Only three months after AbbVie obtained a retrial of a case in which a jury had imposed $150 million in punitive damages without awarding any compensatory damages, a new jury awarded the same plaintiff $200,000 in compensatory damages and $3 million in punitive damages.

As Andy Frey and I discussed in our post about the initial verdict, the plaintiff in the case alleges that he suffered a heart attack as a result of using AndroGel, a treatment for low testosterone. The jury found that AbbVie was negligent but found against the plaintiff on his fraudulent misrepresentation claim.

Not counting the original verdict, which was overturned in December, this is the second disproportionate punitive award imposed against AbbVie in litigation supervised by the same district court. The other punitive award is much higher ($140 million) and even more disproportionate (1,000 times the compensatory damages). The district court has still not ruled on the post-trial motions in that case.

What I said in my post about the $140 million award applies equally to the smaller, but still disproportionate exaction in this case. Given that there are roughly 4,000 cases against AbbVie raising similar claims, a punitive award of $3 million—and a ratio of 15:1—can be constitutionally permissible in this case only if the same ratio, and an aggregate punitive exaction of $12 billion, would be appropriate punishment for the effects of AbbVie's conduct on all AndroGel users.

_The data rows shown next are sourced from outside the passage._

(* ===== verification/LoopProps.v ===== *)
(** * Properties of the main loop of the accounting workflow

    Totality of the handlers, the batch and timer bounds, the effect of a credit
    update and the hand-over at Continue-As-New. *)

From S2P Require Import Prelude Domain TigerBeetle TBRef Ids Transfers Accounts LedgerProps.
From S2P Require Import World ActivitiesTB ActivitiesTBProps ActivitiesPG AccountingWorkflow.
From S2P Require Import AccountingProps.
From S2P Require Postgres.
Import Postgres(PGServer).

Section loop.
Context `{TL : TigerBeetleLaws} `{B : Blake3} `{G : GoRange} `{P : PGServer} `{U : UUIDPkg}.
Context `{T : !Temporal} `{TeL : !TemporalLaws T}.
Implicit Types (s : Sys).

(** ** Totality *)

(** A computation that returns normally from every state that satisfies [I],
    and keeps [I]. *)
Definition total_on (I : Sys → Prop) {A} (m : M Sys A) : Prop :=
  ∀ s, I s → ∃ a s', m s = (Ok a, s') ∧ I s'.

Lemma total_bind I {A C} (m : M Sys A) (k : A → M Sys C) :
  total_on I m → (∀ a, total_on I (k a)) → total_on I (m ≫= k).
Proof.
  intros Hm Hk s Hs. destruct (Hm s Hs) as (a & s1 & E1 & H1).
  rewrite (bind_Ok _ _ _ _ _ E1). by apply Hk.
Qed.

Lemma total_ret I {A} (a : A) : total_on I (mret a).
Proof. intros s Hs. by exists a, s. Qed.

Lemma total_gets I {A} (f : Sys → A) : total_on I (gets f).
Proof. intros s Hs. by exists (f s), s. Qed.

(** The accounts of the tenant are those of declared resources. *)
Definition known_accounts s : Prop :=
  ∀ r, is_Some (AccountMap (sys_state s) !! r) → r ∈ AllResources.

Lemma total_update f :
  (∀ st, AccountMap (f st) = AccountMap st) → total_on known_accounts (update f).
Proof.
  intros Hf s Hs. rewrite update_eq. eexists _, _. split; [done|]. intros r. simpl. rewrite Hf. apply Hs.
Qed.

Lemma total_resetTimer : total_on known_accounts resetTimer.
Proof. intros s Hs. by eexists _, _. Qed.

Lemma try_flush_total : total_on known_accounts (try flushBatch).
Proof.
  intros s Hs. unfold try. destruct (flushBatch s) as [o s'] eqn:E.
  pose proof (flushBatch_advance _ _ _ E) as (_ & _ & Ham & _).
  assert (known_accounts s') as Hs' by (intros r; rewrite Ham; apply Hs).
  destruct (flushBatch_cases _ _ _ E) as [Hr _].
  destruct Hr; by eexists _, _.
Qed.

Lemma heartbeat_total sig : total_on known_accounts (on_heartbeat sig).
Proof.
  unfold on_heartbeat. apply total_bind; [apply total_gets|]. intros st.
  case_match; [apply total_ret|].
  apply total_bind; [by apply total_update|]. intros _.
  apply total_bind; [apply total_gets|]. intros st'. case_decide; [|apply total_ret].
  apply total_bind; [apply try_flush_total|]. intros _.
  apply total_bind; [by apply total_update|]. intros _. apply total_resetTimer.
Qed.

Lemma register_total sig : total_on known_accounts (on_register sig).
Proof. apply total_update. intros st. by case_match. Qed.

Lemma timer_total : total_on known_accounts on_timer.
Proof.
  unfold on_timer. apply total_bind; [apply total_gets|]. intros st.
  apply total_bind; [apply try_flush_total|]. intros _.
  apply total_bind; [case_match; by apply total_update|]. intros _. apply total_resetTimer.
Qed.

(** The validator lets only declared resources through, so deriving the
    transfer ID cannot panic. *)
Lemma credit_total sig : total_on known_accounts (try (on_credit sig)).
Proof.
  intros s Hs. unfold try. destruct (on_credit sig s) as [o s'] eqn:E.
  pose proof (proj2 (adv_credit sig) _ _ _ E) as (_ & _ & Ham & _).
  assert (known_accounts s') as Hs' by (intros r; rewrite Ham; apply Hs).
  destruct o as [a|e|p]; [by eexists _, _..|]. exfalso.
  unfold on_credit in E. rewrite bind_cases in E. cbn [gets] in E.
  rewrite bind_cases in E. unfold lift in E at 1.
  unfold validate_credit in E. case_decide; [done|].
  destruct (AccountMap (sys_state s) !! qa_ResourceType sig) as [q|] eqn:Eq; [|done].
  rewrite bind_cases in E. unfold try in E.
  destruct (flushAdjustment sig s) as [o1 s1] eqn:Ef.
  destruct (flushAdjustment_cases _ _ _ _ Ef) as [Hr _].
  destruct Hr as [p' s1 Hp|l e s1 _ _ _|l res w0 w1 s1 _ _ _ _ _ _]; [|done..].
  destruct (LedgerID_total (qa_ResourceType sig)) as (l & Hl & _); [apply Hs; by eexists|congruence].
Qed.

Lemma handle_total ev : total_on known_accounts (handle ev).
Proof.
  destruct ev; cbn [handle]; [apply heartbeat_total|apply register_total|apply timer_total|].
  apply total_bind; [apply credit_total|]. intros. apply total_ret.
Qed.

(** The loop never crashes. For a tenant whose accounts are those of
    declared resources, every turn of the main loop returns normally, whatever
    signal, timer or credit request arrives, whether or not Continue-As-New is
    suggested and however the activities end; and the accounts stay well-formed.
    In particular a credit request for an undeclared resource is turned down by
    the validator before the ledger number of the resource is asked for. *)
Theorem loop_never_crashes : ∀ ev suggested s,
  known_accounts s →
  ∃ s', loop_step ev suggested s = (Ok tt, s') ∧ known_accounts s'.
Proof.
  intros ev suggested s Hs.
  assert (total_on known_accounts (loop_step ev suggested)) as Ht.
  { unfold loop_step. apply total_bind; [apply handle_total|]. intros _.
    destruct suggested; [|apply total_ret].
    intros s1 Hs1. unfold continue_as_new.
    destruct (try_flush_total s1 Hs1) as (r & s2 & E2 & Hs2).
    rewrite bind_assoc, (bind_Ok _ _ _ _ _ E2). by eexists _, _. }
  destruct (Ht s Hs) as ([] & s' & E & Hs'). eauto.
Qed.

(** ** The flush timer *)

Definition interval_ok s : Prop :=
  baseFlushInterval ≤ CurrentFlushInterval (sys_state s) ≤ maxFlushInterval ∧
  baseFlushInterval ≤ sys_timer s ≤ maxFlushInterval.

Lemma flush_interval s o s' :
  flushBatch s = (o, s') →
  CurrentFlushInterval (sys_state s') = CurrentFlushInterval (sys_state s) ∧ sys_timer s' = sys_timer s.
Proof.
  intros (Hr & Ht & _)%flushBatch_cases. split; [|done].
  destruct Hr as [|e s' _ Hst|ids result w0 w1 s' _ _ _ _ _ Happ]; [done|by rewrite Hst|].
  destruct Happ as (ex & pe & Heq & _). by rewrite Heq.
Qed.

Lemma credit_interval sig s o s' :
  on_credit sig s = (o, s') → interval_ok s → interval_ok s'.
Proof.
  intros E Hs. unfold on_credit in E. rewrite bind_cases in E. cbn [gets] in E.
  rewrite bind_cases in E. unfold lift in E at 1.
  destruct (validate_credit (sys_state s) sig) as [[]| |]; [|by inv E..].
  rewrite bind_cases in E. unfold try in E.
  destruct (flushAdjustment sig s) as [o1 s1] eqn:Ef.
  destruct (flushAdjustment_cases _ _ _ _ Ef) as [Hr _].
  destruct o1 as [a|e|p]; [inv E; split; simpl; unfold baseFlushInterval, maxFlushInterval, second; lia..|].
  inv E. inversion Hr as [p' s2 Hp Hst| |]; subst.
  unfold flushAdjustment in Ef. rewrite bind_cases in Ef. cbn [gets] in Ef.
  rewrite (bind_Ok _ _ _ _ _ (update_eq _ _)) in Ef. rewrite bind_cases in Ef. unfold lift in Ef at 1.
  rewrite Hp in Ef. inv Ef. done.
Qed.

Lemma handle_interval ev s o s' :
  handle ev s = (o, s') → interval_ok s → interval_ok s'.
Proof.
  intros E Hs. destruct ev as [sig|sig| |sig]; cbn [handle] in E.
  - unfold on_heartbeat in E. rewrite bind_cases in E. cbn [gets] in E.
    destruct (match ProcessedSeqs (sys_state s) !! hb_ClusterID sig with
              | Some prev => _ | None => _ end); [by inv E|].
    rewrite (bind_Ok _ _ _ _ _ (update_eq _ _)), bind_cases in E. cbn [gets] in E.
    case_decide; [|by inv E]. rewrite bind_cases in E. unfold try in E.
    destruct (flushBatch _) as [o1 s1] eqn:Ef. pose proof (flush_interval _ _ _ Ef) as [Hi Ht].
    simpl in Hi, Ht. destruct o1; inv E; split; simpl;
      unfold baseFlushInterval, maxFlushInterval, second in *; try lia;
      destruct Hs as [??]; unfold baseFlushInterval, maxFlushInterval, second in *; lia.
  - unfold on_register in E. rewrite update_eq in E. inv E. unfold interval_ok. simpl.
    destruct Hs. by case_match.
  - unfold on_timer in E. rewrite bind_cases in E. cbn [gets] in E.
    rewrite bind_cases in E. unfold try in E.
    destruct (flushBatch s) as [o1 s1] eqn:Ef. pose proof (flush_interval _ _ _ Ef) as [Hi Ht].
    unfold interval_ok in *. rewrite <- Hi, <- Ht in Hs.
    assert (i64 (CurrentFlushInterval (sys_state s1) * 2) = CurrentFlushInterval (sys_state s1) * 2) as Hd.
    { apply i64_id. unfold in_i64, baseFlushInterval, maxFlushInterval, second in *. lia. }
    destruct o1; try (inv E; done);
      (destruct (bool_decide _); inv E; simpl;
       [unfold baseFlushInterval, maxFlushInterval, second; lia|]);
      rewrite Hd; case_decide; unfold baseFlushInterval, maxFlushInterval, second in *; lia.
  - rewrite bind_cases in E. destruct (try (on_credit sig) s) as [r s1] eqn:Et.
    apply try_eq in Et as [o0 Et]. apply (credit_interval _ _ _ _ Et) in Hs.
    destruct r; by inv E.
Qed.

(** The flush interval stays between two and sixty seconds. In every state
    that an execution reaches from a fresh start, the adaptive interval and the
    armed timer lie within [baseFlushInterval] and [maxFlushInterval]; an idle
    timer firing doubles the interval up to the maximum (the doubling never
    overflows) and a firing with a batch sets it back to the base. *)
Theorem flush_interval_bounded : ∀ input w s,
  rtc (step others) (start input w) s →
  interval_ok s ∧
  ∀ s', on_timer s = (Ok tt, s') →
    CurrentFlushInterval (sys_state s') =
      (if bool_decide (CurBatch (sys_state s) = []) then
         Z.min (2 * CurrentFlushInterval (sys_state s)) maxFlushInterval
       else baseFlushInterval) ∧
    sys_timer s' = CurrentFlushInterval (sys_state s').
Proof.
  intros input w s Hrtc.
  assert (interval_ok s) as Hs.
  { apply (rtc_ind_r (R := step others) interval_ok (start input w)); [..|exact Hrtc].
    - split; simpl; unfold baseFlushInterval, maxFlushInterval, second; lia.
    - intros y z _ Hyz Hy. destruct Hyz as [ev sug y z Hl|y w' Ho]; [|done].
      unfold loop_step in Hl. apply bind_Ok_inv in Hl as ([] & y1 & Hh & Hl).
      apply (handle_interval _ _ _ _ Hh) in Hy. destruct sug; [|by inv Hl].
      unfold continue_as_new in Hl. rewrite bind_assoc in Hl.
      apply bind_Ok_inv in Hl as (r & y2 & Hf & Hl). inv Hl. split; simpl;
        unfold baseFlushInterval, maxFlushInterval, second; lia. }
  split; [done|]. intros s' E. unfold on_timer in E. rewrite bind_cases in E. cbn [gets] in E.
  rewrite bind_cases in E. unfold try in E.
  destruct (flushBatch s) as [o1 s1] eqn:Ef. pose proof (flush_interval _ _ _ Ef) as [Hi Ht].
  assert (i64 (CurrentFlushInterval (sys_state s1) * 2) = CurrentFlushInterval (sys_state s1) * 2) as Hd.
  { apply i64_id. destruct Hs as [Hs _]. rewrite <- Hi in Hs.
    unfold in_i64, baseFlushInterval, maxFlushInterval, second in *. lia. }
  destruct (CurBatch (sys_state s)) as [|hb l] eqn:Hb; simpl in E.
  - destruct o1; inv E; simpl; rewrite Hd, Hi; (split; [|done]);
      case_decide; unfold maxFlushInterval, second in *; lia.
  - destruct o1; by inv E.
Qed.

(** ** Heartbeats *)

Definition seen s (sig : HeartbeatSignal) : bool :=
  match ProcessedSeqs (sys_state s) !! hb_ClusterID sig with
  | Some prev => bool_decide (hb_SequenceNumber sig ≤ prev)
  | None => false
  end.

Definition push (sig : HeartbeatSignal) s : Sys :=
  (update (λ st, {| st with CurBatch := CurBatch st ++ [sig] |}) s).2.

(** A heartbeat is dropped, kept or flushed, never lost. A heartbeat that was
    already processed changes nothing. Any other one is appended to the batch;
    below the size threshold that is all. At the threshold the batch is flushed
    at once: if the flush succeeds the batch is empty and every heartbeat of it is
    marked processed, if it fails the whole batch, the new heartbeat included, is
    kept. So after a turn the batch has reached the threshold only when the
    ledger could not be written. *)
Theorem heartbeat_never_lost : ∀ s sig o s',
  on_heartbeat sig s = (o, s') →
  let batch := CurBatch (sys_state s) ++ [sig] in
  if seen s sig then s' = s
  else if decide (Z.of_nat (length batch) < batchSizeThreshold) then
    sys_state s' = sys_state (push sig s) ∧ sys_world s' = sys_world s
  else
    (CurBatch (sys_state s') = [] ∧
     ∀ hb, hb ∈ batch → ∃ p, ProcessedSeqs (sys_state s') !! hb_ClusterID hb = Some p ∧
                             hb_SequenceNumber hb ≤ p) ∨
    (CurBatch (sys_state s') = batch ∧ ∃ e s1, flushBatch (push sig s) = (Err e, s1)).
Proof.
  intros s sig o s' E batch. unfold on_heartbeat in E. rewrite bind_cases in E. cbn [gets] in E.
  fold (seen s sig) in E. destruct (seen s sig); [by inv E|].
  rewrite (bind_Ok _ _ _ _ _ (update_eq _ _)), bind_cases in E. cbn [gets] in E.
  change (let s1 := push sig s in
    (if decide (batchSizeThreshold ≤ Z.of_nat (length (CurBatch (sys_state s1))))
     then (_ ← try flushBatch; _ ← update (λ st, {| st with CurrentFlushInterval := baseFlushInterval |});
           resetTimer) else mret tt) s1 = (o, s')) in E.
  cbv zeta in E. change (CurBatch (sys_state (push sig s))) with batch in E.
  destruct (decide (Z.of_nat (length batch) < batchSizeThreshold)) as [Hlt|Hge].
  { rewrite decide_False in E by lia. by inv E. }
  rewrite decide_True in E by lia. rewrite bind_cases in E. unfold try in E.
  destruct (flushBatch (push sig s)) as [o1 s1] eqn:Ef.
  destruct (flushBatch_cases _ _ _ Ef) as [Hr _]. destruct o1 as [[]|e|p].
  - left. inv E. simpl. split.
    + by destruct (flush_processed _ _ sig Ef) as [? _];
        [apply elem_of_app; right; by apply list_elem_of_singleton|].
    + intros hb Hhb. by destruct (flush_processed _ _ hb Ef Hhb) as (_ & _ & Hp).
  - right. inv E. inversion Hr as [|e' s' He Hst|]; subst. simpl. rewrite Hst. split; [done|]. eauto.
  - by inversion Hr.
Qed.

(** ** Continue-As-New *)

(** Continue-As-New hands the live state over, and loses the batch exactly
    when its flush fails. The fresh run starts with the processed sequence
    numbers, gauge reservations, exceeded flags, acknowledgement, flush number and
    accounts that the old run ended with, an empty batch and the base interval. If
    the flush before the hand-over succeeded, no heartbeat was pending; if it
    failed, the heartbeats of the batch are neither processed nor carried. *)
Theorem continue_as_new_hands_over : ∀ s input s',
  continue_as_new s = (Ok input, s') →
  let st' := sys_state s' in
  initial_state input = {| st' with CurBatch := []; CurrentFlushInterval := baseFlushInterval |} ∧
  match (flushBatch s).1 with
  | Ok _ => CurBatch st' = []
  | _ => CurBatch st' = CurBatch (sys_state s) ∧ CurBatch st' ≠ [] ∧
         ProcessedSeqs st' = ProcessedSeqs (sys_state s)
  end.
Proof.
  intros s input s' E. unfold continue_as_new in E. rewrite bind_cases in E. unfold try in E.
  destruct (flushBatch s) as [o1 s1] eqn:Ef. destruct (flushBatch_cases _ _ _ Ef) as [Hr _].
  destruct Hr as [He|e s1 He Hst|ids result w0 w1 s1 He Hi Hw0 Hrun Hw1 Happ]; inv E.
  - simpl. split; [done|done].
  - simpl. split; [by destruct (sys_state s')|]. by rewrite Hst.
  - simpl. split; [by destruct (sys_state s')|]. destruct Happ as (ex & pe & Heq & _). by rewrite Heq.
Qed.
End loop.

Even if this jury had found AbbVie liable for fraudulent misrepresentation, the notion that a $12 billion exaction is appropriate for the marketing of a product that has helped many more men than it has allegedly injured would be implausible. But the fact that the jury exonerated AbbVie of fraudulent misrepresentation and found it liable only for negligence should eliminate even the slightest doubt that a $3 million punitive award and a 15:1 ratio are impermissible in the case of this one plaintiff.

This case is a textbook illustration of the need for low ratios (lower than 1:1) when thousands of plaintiffs raise claims arising out of the same product. Let's hope that the district court gets the point.